Abstract
Aims
The goal of this study was to investigate the structure and functional potential of microbial communities associated with healthy and diseased tomato rhizospheres.
Methods
Composition changes in the bacterial communities inhabiting the rhizospheric soil and roots of tomato plants were detected using 454 pyrosequencing. Microbial functional diversity was investigated with BIOLOG technology.
Results
There were significant shifts in the microbial composition of diseased samples compared with healthy samples, which had the highest bacterial diversity. The predominant phylum in both diseased and healthy samples was Proteobacteria, which accounted for 35.7–97.4 % of species.

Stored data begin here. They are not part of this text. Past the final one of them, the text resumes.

(* ===== verification/Strategies.v ===== *)
(** * Strategies ([include/tinvest/algo/strategy.hpp], [strategies.hpp])

    The abstract class [Strategy] is a type class over the state of a strategy;
    each of the six classes is a record with an instance.  [on_bar] is an
    [outcome] because some indicators can have undefined behaviour. *)

From S2P Require Import Prelude StdStrings FixedDecimal Numeric DecimalDouble Indicators.
From stdpp Require Import base numbers list strings.
From Stdlib Require Import ZArith Lia.

#[local] Open Scope Z_scope.

Record Bar (F : Type) := MkBar {
  time : Z; open : F; high : F; low : F; close : F; volume : F }.
Arguments MkBar {F}. Arguments time {F}. Arguments open {F}. Arguments high {F}.
Arguments low {F}. Arguments close {F}. Arguments volume {F}.

Inductive Action := hold | buy | sell.

#[export] Instance Action_eq_dec : EqDecision Action.
Proof. solve_decision. Defined.

Class Strategy (F S : Type) := {
  on_bar : S -> Bar F -> outcome (Action * S);
  name : S -> string;
}.

(** The fields of [pb::HistoricCandle] that [to_bar] and its callers read. *)
Record HistoricCandle := MkCandle {
  hc_open : Quotation; hc_high : Quotation; hc_low : Quotation; hc_close : Quotation;
  hc_volume : Z; hc_time_seconds : Z; hc_is_complete : bool }.

Section Strategies.
Context {F : Type} `{Numeric F}.

Definition to_bar (c : HistoricCandle) : outcome (Bar F) :=
  o ← of_quotation (hc_open c);
  h ← of_quotation (hc_high c);
  l ← of_quotation (hc_low c);
  k ← of_quotation (hc_close c);
  mret (MkBar (hc_time_seconds c) (to_double o) (to_double h) (to_double l) (to_double k)
          (of_int (hc_volume c))).

(** The comparison with the previous bar that the three cross strategies make. *)
Definition cross_action (has_prev prev now : bool) : Action :=
  let a := hold in
  if has_prev then
    let a := if now && negb prev then buy else a in
    if negb now && prev then sell else a
  else a.

(** ** SmaCross *)

Record SmaCross := MkSmaCross {
  sc_fast : Sma F; sc_slow : Sma F; sc_label : string;
  sc_prev_above : bool; sc_has_prev : bool }.

Definition sma_cross (fast slow : Z) : SmaCross :=
  MkSmaCross (sma_new fast) (sma_new slow)
    ("SMA cross " +:+ int_to_string fast +:+ "/" +:+ int_to_string slow) false false.

Definition sma_cross_on_bar (s : SmaCross) (bar : Bar F) : Action * SmaCross :=
  let fast := sma_push (sc_fast s) (close bar) in
  let slow := sma_push (sc_slow s) (close bar) in
  if negb (sma_ready slow)
  then (hold, MkSmaCross fast slow (sc_label s) (sc_prev_above s) (sc_has_prev s))
  else
    let above := (sma_value fast >? sma_value slow)%num in
    (cross_action (sc_has_prev s) (sc_prev_above s) above,
     MkSmaCross fast slow (sc_label s) above true).

#[export] Instance SmaCross_strategy : Strategy F SmaCross := {
  on_bar s bar := mret (sma_cross_on_bar s bar);
  name := sc_label;
}.

(** ** EmaCross *)

Record EmaCross := MkEmaCross {
  ec_fast : Ema F; ec_slow : Ema F; ec_label : string;
  ec_prev_above : bool; ec_has_prev : bool }.

Definition ema_cross (fast slow : Z) : EmaCross :=
  MkEmaCross (ema_new fast) (ema_new slow)
    ("EMA cross " +:+ int_to_string fast +:+ "/" +:+ int_to_string slow) false false.

Definition ema_cross_on_bar (s : EmaCross) (bar : Bar F) : Action * EmaCross :=
  let fast := ema_push (ec_fast s) (close bar) in
  let slow := ema_push (ec_slow s) (close bar) in
  if negb (ema_ready slow) || negb (ema_ready fast)
  then (hold, MkEmaCross fast slow (ec_label s) (ec_prev_above s) (ec_has_prev s))
  else
    let above := (ema_value fast >? ema_value slow)%num in
    (cross_action (ec_has_prev s) (ec_prev_above s) above,
     MkEmaCross fast slow (ec_label s) above true).

#[export] Instance EmaCross_strategy : Strategy F EmaCross := {
  on_bar s bar := mret (ema_cross_on_bar s bar);
  name := ec_label;
}.

(** ** RsiReversion *)

Record RsiReversion := MkRsiReversion {
  rr_rsi : Rsi F; rr_lower : F; rr_upper : F; rr_label : string }.

Definition rsi_reversion (period : Z) (lower upper : F) : RsiReversion :=
  MkRsiReversion (rsi_new period) lower upper
    ("RSI(" +:+ int_to_string period +:+ ") reversion").

Definition rsi_reversion_on_bar (s : RsiReversion) (bar : Bar F)
    : outcome (Action * RsiReversion) :=
  r ← rsi_push (rr_rsi s) (close bar);
  let s' := MkRsiReversion r (rr_lower s) (rr_upper s) (rr_label s) in
  if negb (rsi_ready r) then mret (hold, s')
  else
    let v := rsi_value r in
    if (v <? rr_lower s)%num then mret (buy, s')
    else if (v >? rr_upper s)%num then mret (sell, s')
    else mret (hold, s').

#[export] Instance RsiReversion_strategy : Strategy F RsiReversion := {
  on_bar := rsi_reversion_on_bar;
  name := rr_label;
}.

(** ** BollingerReversion *)

Record BollingerReversion := MkBollingerReversion { br_bb : Bollinger F; br_label : string }.

Definition bollinger_reversion (period : Z) (mult : F) : BollingerReversion :=
  MkBollingerReversion (bb_new period mult)
    ("Bollinger(" +:+ int_to_string period +:+ ") reversion").

Definition bollinger_reversion_on_bar (s : BollingerReversion) (bar : Bar F)
    : Action * BollingerReversion :=
  let bb := bb_push (br_bb s) (close bar) in
  let s' := MkBollingerReversion bb (br_label s) in
  if negb (bb_ready bb) then (hold, s')
  else if (close bar <? bb_lower bb)%num then (buy, s')
  else if (close bar >? bb_middle bb)%num then (sell, s')
  else (hold, s').

#[export] Instance BollingerReversion_strategy : Strategy F BollingerReversion := {
  on_bar s bar := mret (bollinger_reversion_on_bar s bar);
  name := br_label;
}.

(** ** MacdCross *)

Record MacdCross := MkMacdCross {
  mc_macd : Macd F; mc_label : string; mc_prev_positive : bool; mc_has_prev : bool }.

Definition macd_cross (fast slow signal : Z) : MacdCross :=
  MkMacdCross (macd_new fast slow signal)
    ("MACD " +:+ int_to_string fast +:+ "/" +:+ int_to_string slow +:+ "/"
     +:+ int_to_string signal) false false.

Definition macd_cross_on_bar (s : MacdCross) (bar : Bar F) : Action * MacdCross :=
  let macd := macd_push (mc_macd s) (close bar) in
  if negb (macd_ready macd)
  then (hold, MkMacdCross macd (mc_label s) (mc_prev_positive s) (mc_has_prev s))
  else
    let positive := (macd_histogram macd >? of_int 0)%num in
    (cross_action (mc_has_prev s) (mc_prev_positive s) positive,
     MkMacdCross macd (mc_label s) positive true).

#[export] Instance MacdCross_strategy : Strategy F MacdCross := {
  on_bar s bar := mret (macd_cross_on_bar s bar);
  name := mc_label;
}.

(** ** DonchianBreakout *)

Record DonchianBreakout := MkDonchianBreakout {
  db_entry : Donchian F; db_exit : Donchian F; db_label : string }.

Definition donchian_breakout (entry exit : Z) : DonchianBreakout :=
  MkDonchianBreakout (dc_new entry) (dc_new exit)
    ("Donchian breakout " +:+ int_to_string entry +:+ "/" +:+ int_to_string exit).

Definition donchian_breakout_on_bar (s : DonchianBreakout) (bar : Bar F)
    : outcome (Action * DonchianBreakout) :=
  let a := hold in
  a ← (if dc_ready (db_entry s)
       then u ← dc_upper (db_entry s);
            mret (if (close bar >? u)%num then buy else a)
       else mret a);
  a ← (if dc_ready (db_exit s)
       then l ← dc_lower (db_exit s);
            mret (if (close bar <? l)%num then sell else a)
       else mret a);
  mret (a, MkDonchianBreakout (dc_push (db_entry s) (high bar) (low bar))
             (dc_push (db_exit s) (high bar) (low bar)) (db_label s)).

#[export] Instance DonchianBreakout_strategy : Strategy F DonchianBreakout := {
  on_bar := donchian_breakout_on_bar;
  name := db_label;
}.

(** A strategy on a sequence of bars: its actions and its final state. *)
Fixpoint run_strategy {S} `{Strategy F S} (s : S) (bars : list (Bar F))
    : outcome (list Action * S) :=
  match bars with
  | [] => mret ([], s)
  | bar :: bars' =>
      '(a, s') ← on_bar s bar;
      '(l, s'') ← run_strategy s' bars';
      mret (a :: l, s'')
  end.
End Strategies.

Arguments SmaCross F : clear implicits. Arguments EmaCross F : clear implicits.
Arguments RsiReversion F : clear implicits. Arguments MacdCross F : clear implicits.
Arguments BollingerReversion F : clear implicits.
Arguments DonchianBreakout F : clear implicits.

Definition bar_of_close {F} (c : F) : Bar F := MkBar 0 c c c c c.

Example test_sma_cross :
  (r ← run_strategy (sma_cross 1 2) (bar_of_close <$> ints [3; 2; 1; 2; 3; 2; 1]);
   mret r.1) = Val [hold; hold; hold; buy; hold; sell; hold].
Proof. vm_compute. reflexivity. Qed.

Example test_label :
  name (donchian_breakout 20 10 : DonchianBreakout binary64) = "Donchian breakout 20/10"%string.
Proof. vm_compute. reflexivity. Qed.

The class Gammaproteobacteria was more abundant in healthy than in diseased samples, while the Alphaproteobacteria and Betaproteobacteria were more abundant in diseased samples. The proportions of pathogenic Ralstonia solanacearum and Actinobacteria species were also elevated in diseased samples. The proportions of the various bacterial populations showed a similar trend both in rhizosphere soil and plant roots in diseased versus disease-free samples, indicating that pathogen infection altered the composition of bacterial communities in both plant and soil samples. In terms of microbial activity, functional diversity was suppressed in diseased soil samples. Soil enzyme activity, including urease, alkaline phosphatase and catalase activity, also declined.
Conclusions
This is the first report that provides evidence that R. solanacearum infection elicits shifts in the composition and functional potential of microbial communities in a continuous-cropping tomato operation.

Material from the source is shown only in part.